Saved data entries
-----
Lemma handle_str_atomic (service : nat) (svc : ComposeService) (config : string)
    (w w' : world) (e : exn) :
  svcs w !! service = Some svc ->
  handle_volume_str_config service config w = (Raise e, w') ->
  w' = w.
Proof.
  intros Hsvc H.
  destruct (re_match path_finder config) as [g |] eqn:Hg;
    [| unfold handle_volume_str_config in H; rewrite Hg in H;
       now injection H as _ <-].
  destruct (group_set "target" g) as [target |] eqn:Ht;
    [| unfold handle_volume_str_config in H; rewrite Hg, Ht in H;
       now injection H as _ <-].
  destruct (group_set "source" g) as [source |] eqn:Hs.
  - unfold handle_volume_str_config in H. rewrite Hg, Ht, Hs in H.
    unfold bind at 1, ret at 1 in H.
    exact (match_atomic _ _ _ _ _ _ Hsvc H).
  - destruct (handle_no_source _ _ _ _ _ _ Hsvc Hg Ht Hs) as [w1 E].
    rewrite E in H. discriminate.
Qed.

Lemma handle_dict_atomic (service : nat) (svc : ComposeService) (config : value)
    (w w' : world) (e : exn) :
  svcs w !! service = Some svc ->
  handle_volume_dict_config service config w = (Raise e, w') ->
  w' = w.
Proof.
  intros Hsvc H. unfold handle_volume_dict_config in H.
  unfold bind at 1, lift at 1 in H.
  destruct (is_tmpfs config) as [tmpfs |]; [| now injection H as _ <-].
  unfold bind at 1 in H.
  match type of H with
  | match ?test w with _ => _ end = _ =>
      assert (Htest : snd (test w) = w);
      [| destruct (test w) as [[missing | e0] w0]; cbn [snd] in Htest; subst w0]
  end.
  { destruct tmpfs; [reflexivity |]. unfold bind, lift, ret.
    destruct (has_required_keys config); reflexivity. }
  - destruct missing.
    + destruct config; now injection H as _ <-.
    + destruct config; try now injection H as _ <-.
      unfold bind, lift in H.
      destruct (is_tmpfs _) as [[|] |]; try now injection H as _ <-.
      exact (match_atomic _ _ _ _ _ _ Hsvc H).
  - now injection H as _ <-.
Qed.

Lemma map_volume_atomic (service : nat) (svc : ComposeService) (s_volume : value)
    (w w' : world) (e : exn) :
  svcs w !! service = Some svc ->
  map_volume service s_volume w = (Raise e, w') ->
  w' = w.
Proof.
  intros Hsvc H. unfold map_volume in H.
  unfold bind at 1, lift at 1 in H.
  destruct (tmpfs_entry s_volume) as [[|] |]; [| | now injection H as _ <-].
  - destruct (negb (keyisset "target" s_volume)).
    + unfold bind, service_name, raise in H. rewrite Hsvc in H.
      now injection H as _ <-.
    + unfold bind, lift, service_tmpfses_append in H.
      destruct (getitem s_volume "target"); [| now injection H as _ <-].
      destruct (tmpfs_size s_volume) as [[z |] |];
        try rewrite Hsvc in H; try discriminate; now injection H as _ <-.
  - unfold bind, get_vols in H.
    destruct (vols w); [discriminate |].
    destruct s_volume; try discriminate.
    + exact (handle_str_atomic _ _ _ _ _ _ Hsvc H).
    + exact (handle_dict_atomic _ _ _ _ _ _ Hsvc H).
Qed.

(** The service is still there after any of the helpers. *)
Lemma grown_service (service : nat) (svc : ComposeService) (w w' : world) :
  grown service w w' -> svcs w !! service = Some svc ->
  exists svc', svcs w' !! service = Some svc'.
Proof.
  intros (Hs & _) Hsvc.
  destruct (Forall2_lookup_l _ _ _ _ _ Hs Hsvc) as (svc' & H & _). eauto.
Qed.

Lemma map_volume_list_first_failure (service : nat) (l : list value) :
  forall (svc : ComposeService) (w w' : world) (e : exn),
    svcs w !! service = Some svc ->
    map_volume_list service l w = (Raise e, w') ->
    exists (pre : list value) (v : value) (post : list value),
      l = pre ++ v :: post
      /\ map_volume_list service pre w = (Return tt, w')
      /\ map_volume service v w' = (Raise e, w').
Proof.
  induction l as [| x l IH]; intros svc w w' e Hsvc H; [discriminate |].
  cbn [map_volume_list] in H. unfold bind in H.
  destruct (map_volume service x w) as [[[] | e0] w1] eqn:Hx.
  - pose proof (keeps_map_volume service x w) as Hg. rewrite Hx in Hg.
    cbn [snd] in Hg.
    destruct (grown_service _ _ _ _ Hg Hsvc) as [svc1 Hsvc1].
    destruct (IH svc1 w1 w' e Hsvc1 H) as (pre & v & post & -> & Hpre & Hv).
    exists (x :: pre), v, post. split; [reflexivity |]. split; [| exact Hv].
    cbn [map_volume_list]. unfold bind. rewrite Hx. exact Hpre.
  - injection H as <- <-.
    pose proof (map_volume_atomic _ _ _ _ _ _ Hsvc Hx) as ->.
    exists [], x, l. repeat split. exact Hx.
Qed.

(** X8: a string [target] or [target:mode] without source never fails for
    a service that exists: the volume with the generated name is declared,
    and the service is attached to the first volume of the list that bears
    this name, with a record that refers to it. That volume is the new one
    exactly when no older volume bears the generated name. *)
Theorem no_source_always_attached (service : nat) (svc : ComposeService)
    (target : string) (mode : option string) (w : world) :
  svcs w !! service = Some svc ->
  target_ok target = true -> mode_ok mode = true ->
  exists (i : nat) (v : ComposeVolume),
    (vols w ++ [generated_volume w]) !! i = Some v
    /\ vol_name v = generated_name w
    /\ (forall j u, j < i -> (vols w ++ [generated_volume w]) !! j = Some u ->
                    vol_name u <> generated_name w)
    /\ (i = length (vols w)
        <-> Forall (fun u => vol_name u <> generated_name w) (vols w))
    /\ handle_volume_str_config service (compact None target mode) w
       = (Return tt,
          attached service
            (VDict (parsed_config (generated_name w) target mode
                    ++ [("volume", VVolume i)]))
            (linked i service (declared (generated_volume w) w))).
Proof.
  intros Hsvc Ht Hm.
  rewrite (handle_without_source _ _ _ _ Ht Hm).
  destruct (match_generated service svc
              (parsed_config (generated_name w) target mode
               ++ [("volume", VVolume (length (vols w)))]) w Hsvc eq_refl)
    as (i & v & H1 & H2 & H3 & H4 & H5).
  exists i, v. repeat split; try assumption; try apply H4.
Qed.

(** X6: for a service that exists, a call of
    [match_volumes_services_config], [handle_volume_str_config] or
    [handle_volume_dict_config] that raises leaves the services, the
    volumes and the random source as they were. *)
Theorem failed_entry_changes_nothing (service : nat) (svc : ComposeService)
    (w w' : world) (e : exn) :
  svcs w !! service = Some svc ->
  (forall cfg : value,
      match_volumes_services_config service cfg w = (Raise e, w') -> w' = w)
  /\ (forall config : string,
      handle_volume_str_config service config w = (Raise e, w') -> w' = w)
  /\ (forall config : value,
      handle_volume_dict_config service config w = (Raise e, w') -> w' = w).
Proof.
  intros Hsvc. repeat split.
  - intros cfg. exact (match_atomic _ _ _ _ _ _ Hsvc).
  - intros config. exact (handle_str_atomic _ _ _ _ _ _ Hsvc).
  - intros config. exact (handle_dict_atomic _ _ _ _ _ _ Hsvc).
Qed.

(** X7: when [map_volumes] raises in its loop, the entries before the
    failing one have been processed and what they attached stays, the
    failing entry has changed nothing, its exception is the one that
    [map_volumes] raises, and the entries behind it are not looked at. *)
Theorem map_volumes_stops_at_first_failure (service : nat) (svc : ComposeService)
    (def : list (string * value)) (section : value) (l : list value)
    (w w' : world) (e : exn) :
  svcs w !! service = Some svc ->
  definition svc = VDict def ->
  dict_get "volumes" def = Some section ->
  iterate section = Return l ->
  map_volumes service w = (Raise e, w') ->
  exists (pre : list value) (v : value) (post : list value),
    l = pre ++ v :: post
    /\ map_volume_list service pre w = (Return tt, w')
    /\ map_volume service v w' = (Raise e, w').
Proof.
  intros Hsvc Hdef Hget Hiter H.
  unfold map_volumes, bind, service_definition, lift in H.
  rewrite Hsvc, Hdef in H. unfold keyisset, main_key, getitem in H.
  rewrite Hget in H.
  destruct (truthy section); [| discriminate].
  rewrite Hiter in H.
  exact (map_volume_list_first_failure service l svc w w' e Hsvc H).
Qed.

Lemma no_source_always_attached_witness :
  exists (i : nat) (v : ComposeVolume),
    ([] ++ [generated_volume (world_of web_svc [] 0)]) !! i = Some v
    /\ vol_name v = "000000"
    /\ handle_volume_str_config 0 "/data" (world_of web_svc [] 0)
       = (Return tt,
          attached 0
            (VDict [("read_only", VBool false); ("target", VStr "/data");
                    ("source", VStr "000000"); ("volume", VVolume i)])
            (linked i 0 (declared (generated_volume (world_of web_svc [] 0))
                           (world_of web_svc [] 0)))).
Proof.
  destruct (no_source_always_attached 0 web_svc "/data" None
              (world_of web_svc [] 0) eq_refl eq_refl eq_refl)
    as (i & v & H1 & H2 & _ & _ & H5).
  exists i, v. split; [exact H1 |]. split; [exact H2 | exact H5].
Defined.

Lemma failed_entry_changes_nothing_witness :
  snd (handle_volume_str_config 0 "data:/var/lib" (world_of app_svc [cache_vol] 0))
  = world_of app_svc [cache_vol] 0.
Proof.
  apply (proj1 (proj2 (failed_entry_changes_nothing 0 app_svc
                         (world_of app_svc [cache_vol] 0)
                         (snd (handle_volume_str_config 0 "data:/var/lib"
                                 (world_of app_svc [cache_vol] 0)))
                         (LookupError (VStr "data") ["cache"]) eq_refl))
           "data:/var/lib").
  reflexivity.
Defined.

Lemma map_volumes_stops_at_first_failure_witness :
  exists (pre : list value) (v : value) (post : list value),
    [VStr "cache:/var/cache"; VStr "data:/var/lib"; VStr "/srv:/srv:ro"]
    = pre ++ v :: post
    /\ map_volume_list 0 pre (world_of batch_svc [cache_vol] 0)
       = (Return tt, snd (map_volumes 0 (world_of batch_svc [cache_vol] 0)))
    /\ map_volume 0 v (snd (map_volumes 0 (world_of batch_svc [cache_vol] 0)))
       = (Raise (LookupError (VStr "data") ["cache"]),
          snd (map_volumes 0 (world_of batch_svc [cache_vol] 0))).
Proof.
  apply (map_volumes_stops_at_first_failure 0 batch_svc
           [("volumes",
             VList [VStr "cache:/var/cache"; VStr "data:/var/lib";
                    VStr "/srv:/srv:ro"])]
           (VList [VStr "cache:/var/cache"; VStr "data:/var/lib";
                   VStr "/srv:/srv:ro"])
           [VStr "cache:/var/cache"; VStr "data:/var/lib"; VStr "/srv:/srv:ro"]
           (world_of batch_svc [cache_vol] 0)
           (snd (map_volumes 0 (world_of batch_svc [cache_vol] 0)))
           (LookupError (VStr "data") ["cache"])
           eq_refl eq_refl eq_refl eq_refl).
  reflexivity.
Defined.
-----
EXERCISE:
For every line of the records that has the word "Theorem" in it, make a copy.

RESULT OF THIS EXERCISE:
Theorem no_source_always_attached (service : nat) (svc : ComposeService)
Theorem failed_entry_changes_nothing (service : nat) (svc : ComposeService)
Theorem map_volumes_stops_at_first_failure (service : nat) (svc : ComposeService)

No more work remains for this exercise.